Не удостоив ее ответом, Тацуэ не спеша доедала яйцо всмятку. Подобные диалоги происходили за завтраком три-четыре раза в неделю, с такой же регулярностью, с какой подавали у них за столом ревеневый мусс (мать обожала это блюдо, которым ее угостили однажды в доме одного иностранца в Каруидзава). Не успевала Тацуэ съесть и половины яйца, как госпожа Таруми начинала свои нотации. Дочери это уже давно надоело. И хотя ей не претил кисло-сладкий вкус мусса и нравился его цвет, она теперь не притрагивалась к этому кушанью. С видимым удовольствием она рассказала матери слышанную от кого-то занятную историю. В Лондоне, где фрукты дороги, во второразрядных пансионах на десерт неизменно подается кисель из ревеня, и лишь только он появляется на столе, из груди злосчастных обитателей пансиона вырывается дружный вздох: «Опять ревень!»
У матери задергалась бровь, и она нервно зашуршала газетой. Но решив обратить все в шутку, она сказала:
— У тебя какая-то невероятная страсть к фруктам.
Затем она поднялась, достала с верхней полки серванта вазу с фруктами и поставила перед дочерью:
— Попробуй этой локвы 17, она совсем свежая и очень вкусная.
Мать сегодня была настроена довольно благодушно. Да и вообще с тех пор, как две недели назад начался разговор о сватовстве Кунихико Инао, она заметно переменилась к дочери.
— Единственное, о чем сейчас мечтает отец, это выдать тебя за Инао. Ты ведь знаешь, какой он сдержанный, невозмутимый. А сейчас он буквально потерял покой, стал на себя не похож. Пора бы и тебе обо всем этом подумать.

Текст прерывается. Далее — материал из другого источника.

(** * FMCSA carrier ingestion pipeline: embedding and checked properties

    The development follows the Python sources

    - [fmcsa_system/ingestion/ingestion_pipeline.py]
      ([CarrierDataNormalizer], [IngestionPipeline]),
    - [fmcsa_system/ingestion/fmcsa_client.py] ([FMCSAClient]),
    - [fmcsa_system/ingestion/initial_load.py] ([run_initial_load]),
    - [fetch_all_carriers.py] ([BulkFMCSAFetcher]).

    Python dictionaries are insertion-ordered association lists, exceptions
    are an explicit [result] type, and everything the code reaches through
    [await] (the HTTP endpoint, the database, the operator at the console) is
    an explicit argument of the function that uses it.

    Text is [String.string], one [ascii] per character, read as the code
    points below 256.  Raw records hold the JSON scalars [None], booleans,
    integers and strings; floating-point numbers and nested containers are
    outside the model. *)

From Stdlib Require Import ZArith NArith List String Ascii Bool Lia QArith.
From Stdlib Require Import DecimalString DecimalZ DecimalPos DecimalFacts.
Import ListNotations.

Local Open Scope string_scope.
Local Open Scope list_scope.
Local Open Scope Z_scope.

(** ** Python values, exceptions and built-ins *)

Module Py.

(** The exception classes the modelled code can raise or catch. *)
Inductive exn : Type :=
| ValueError (msg : string)
| TypeError (msg : string)
| IndexError (msg : string)
| InvalidOperation                 (* decimal.InvalidOperation, an ArithmeticError *)
| TimeoutException                 (* httpx.TimeoutException *)
| HTTPStatusError (status : Z)     (* httpx.HTTPStatusError *)
| PostgresError (sqlstate : string)
| Exception (msg : string).

Inductive result (A : Type) : Type :=
| Ok (a : A)
| Raise (e : exn).
Arguments Ok {A} a.
Arguments Raise {A} e.

Definition bind {A B} (m : result A) (k : A -> result B) : result B :=
  match m with
  | Ok a => k a
  | Raise e => Raise e
  end.

Definition is_ok {A} (m : result A) : bool :=
  match m with Ok _ => true | Raise _ => false end.

(** [except (ValueError, TypeError)] *)
Definition is_value_or_type_error (e : exn) : bool :=
  match e with
  | ValueError _ | TypeError _ => true
  | _ => false
  end.

(** A raw JSON scalar: [None], a boolean, an integer or text (of Latin-1
    characters).  Numbers with a fraction or an exponent, arrays and
    objects are left out; the properties that depend on it say so. *)
Inductive value : Type :=
| VNone
| VBool (b : bool)
| VInt (z : Z)
| VStr (s : string).

(** Truth value of an object, as tested by [if value] and [not value]. *)
Definition truthy (v : value) : bool :=
  match v with
  | VNone => false
  | VBool b => b
  | VInt z => negb (z =? 0)
  | VStr s => negb (s =? "")%string
  end.

(** *** Dictionaries: insertion-ordered, one entry per key *)

Definition dict (V : Type) : Type := list (string * V).

Fixpoint dict_get {V} (d : dict V) (k : string) : option V :=
  match d with
  | [] => None
  | (k', v) :: d' => if (k' =? k)%string then Some v else dict_get d' k
  end.

Definition dict_mem {V} (d : dict V) (k : string) : bool :=
  match dict_get d k with Some _ => true | None => false end.

(** [d[k] = v]: the value is replaced in place when the key exists, the
    entry is appended otherwise. *)
Fixpoint dict_set {V} (d : dict V) (k : string) (v : V) : dict V :=
  match d with
  | [] => [(k, v)]
  | (k', v') :: d' =>
      if (k' =? k)%string then (k', v) :: d' else (k', v') :: dict_set d' k v
  end.

Definition keys {V} (d : dict V) : list string := map fst d.

(** *** [str] methods *)

Definition code (c : ascii) : N := N_of_ascii c.

Definition between (lo hi n : N) : bool := ((lo <=? n) && (n <=? hi))%N.

(** [str.isspace] on one character; also the class [\s] of [re]. *)
Definition isspace (c : ascii) : bool :=
  let n := code c in
  between 9 13 n || between 28 32 n || (n =? 133)%N || (n =? 160)%N.

(** The class [\d] of [re]. *)
Definition isdigit (c : ascii) : bool := between 48 57 (code c).

Fixpoint lstrip (s : string) : string :=
  match s with
  | String c s' => if isspace c then lstrip s' else s
  | EmptyString => EmptyString
  end.

Fixpoint rstrip (s : string) : string :=
  match s with
  | EmptyString => EmptyString
  | String c s' =>
      match rstrip s' with
      | EmptyString => if isspace c then EmptyString else String c EmptyString
      | t => String c t
      end
  end.

Definition strip (s : string) : string := rstrip (lstrip s).

(** [str.upper] on one character.  The capital of sharp s is "SS"; the
    capitals of the micro sign and of y with diaeresis lie above code point
    255 and the two characters are kept: every use of [upper] below
    compares the result with ASCII text only. *)
Definition upper_char (c : ascii) : string :=
  let n := code c in
  if between 97 122 n then String (ascii_of_N (n - 32)) ""
  else if (n =? 223)%N then "SS"
  else if between 224 254 n && negb (n =? 247)%N
       then String (ascii_of_N (n - 32)) ""
  else String c "".

Fixpoint upper (s : string) : string :=
  match s with
  | EmptyString => EmptyString
  | String c s' => upper_char c ++ upper s'
  end.

Definition lower_char (c : ascii) : ascii :=
  let n := code c in
  if between 65 90 n then ascii_of_N (n + 32)
  else if between 192 222 n && negb (n =? 215)%N then ascii_of_N (n + 32)
  else c.

Fixpoint lower (s : string) : string :=
  match s with
  | EmptyString => EmptyString
  | String c s' => String (lower_char c) (lower s')
  end.

(** [s[:n]] *)
Fixpoint take (n : nat) (s : string) : string :=
  match n, s with
  | S n', String c s' => String c (take n' s')
  | _, _ => EmptyString
  end.

(** [c in s] for a single character [c]. *)
Fixpoint contains (c : ascii) (s : string) : bool :=
  match s with
  | EmptyString => false
  | String c' s' => (c' =? c)%char || contains c s'
  end.

Fixpoint filter_chars (keep : ascii -> bool) (s : string) : string :=
  match s with
  | EmptyString => EmptyString
  | String c s' =>
      if keep c then String c (filter_chars keep s') else filter_chars keep s'
  end.

Fixpoint all_chars (p : ascii -> bool) (s : string) : bool :=
  match s with
  | EmptyString => true
  | String c s' => p c && all_chars p s'
  end.

(** [x in [s1, s2, ...]] *)
Definition str_in (x : string) (l : list string) : bool :=
  existsb (fun y => (x =? y)%string) l.

(** [s.endswith(suffix)] *)
Fixpoint endswith (s suffix : string) : bool :=
  (s =? suffix)%string ||
  match s with
  | EmptyString => false
  | String _ s' => endswith s' suffix
  end.

(** [s.split()]: the maximal runs of characters that are not white space. *)
Fixpoint split_ws (s : string) (word : string) : list string :=
  match s with
  | EmptyString => if (word =? "")%string then [] else [word]
  | String c s' =>
      if isspace c
      then (if (word =? "")%string then split_ws s' "" else word :: split_ws s' "")
      else split_ws s' (word ++ String c "")
  end.

Definition split (s : string) : list string := split_ws s "".

(** *** Integers and their text *)

Definition digit_val (c : ascii) : option Z :=
  if isdigit c then Some (Z.of_N (code c) - 48) else None.

(** The digits of an integer literal: digits, single underscores allowed
    between two digits. *)
Fixpoint int_digits (s : string) (acc : Z) (after_digit : bool) : option Z :=
  match s with
  | EmptyString => if after_digit then Some acc else None
  | String c s' =>
      match digit_val c with
      | Some d => int_digits s' (10 * acc + d) true
      | None =>
          if (c =? "_")%char && after_digit then int_digits s' acc false
          else None
      end
  end.

(** The white space [int] skips at both ends of its text: the ASCII
    white space, NEL and the no-break space, but not the separators
    U+001C to U+001F that [str.strip] removes. *)
Definition int_space (c : ascii) : bool :=
  let n := code c in
  between 9 13 n || (n =? 32)%N || (n =? 133)%N || (n =? 160)%N.

Fixpoint lstrip_chars (p : ascii -> bool) (s : string) : string :=
  match s with
  | EmptyString => EmptyString
  | String c s' => if p c then lstrip_chars p s' else s
  end.

Fixpoint rstrip_chars (p : ascii -> bool) (s : string) : string :=
  match s with
  | EmptyString => EmptyString
  | String c s' =>
      match rstrip_chars p s' with
      | EmptyString => if p c then EmptyString else String c EmptyString
      | r => String c r
      end
  end.

(** [sys.get_int_max_str_digits()], at its default: the longest integer,
    in digits, that converts from or to text. *)
Definition int_max_str_digits : Z := 4300.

— Я же вам обещала подумать — значит, подумаю.
По правде говоря, Тацуэ не очень утруждала себя размышлениями о новом сватовстве. Вернее, она старалась вообще не думать о нем. Как это бывало почти всегда в таких случаях, Кимико тут же начинала говорить о старшем брате Тацуэ, который своей опрометчивой женитьбой опозорил семью. Его пример приводился в назидание дочери. Молодой Таруми, получив назначение в шанхайское отделение банка, перед отъездом женился на некой танцовщице из дансинга, своей давнишней приятельнице, и увез ее с собой в Китай.
— Не понимаю, чем вы недовольны, мама?—возражала Тацуэ.— По-моему, брат сделал очень удачный выбор. Тэруко умна, красива, к тому же очень любит брата. На что туг жаловаться?
— Но ведь все знают, что она была на содержании у господина Танигути!—начинала бурно протестовать Кимико.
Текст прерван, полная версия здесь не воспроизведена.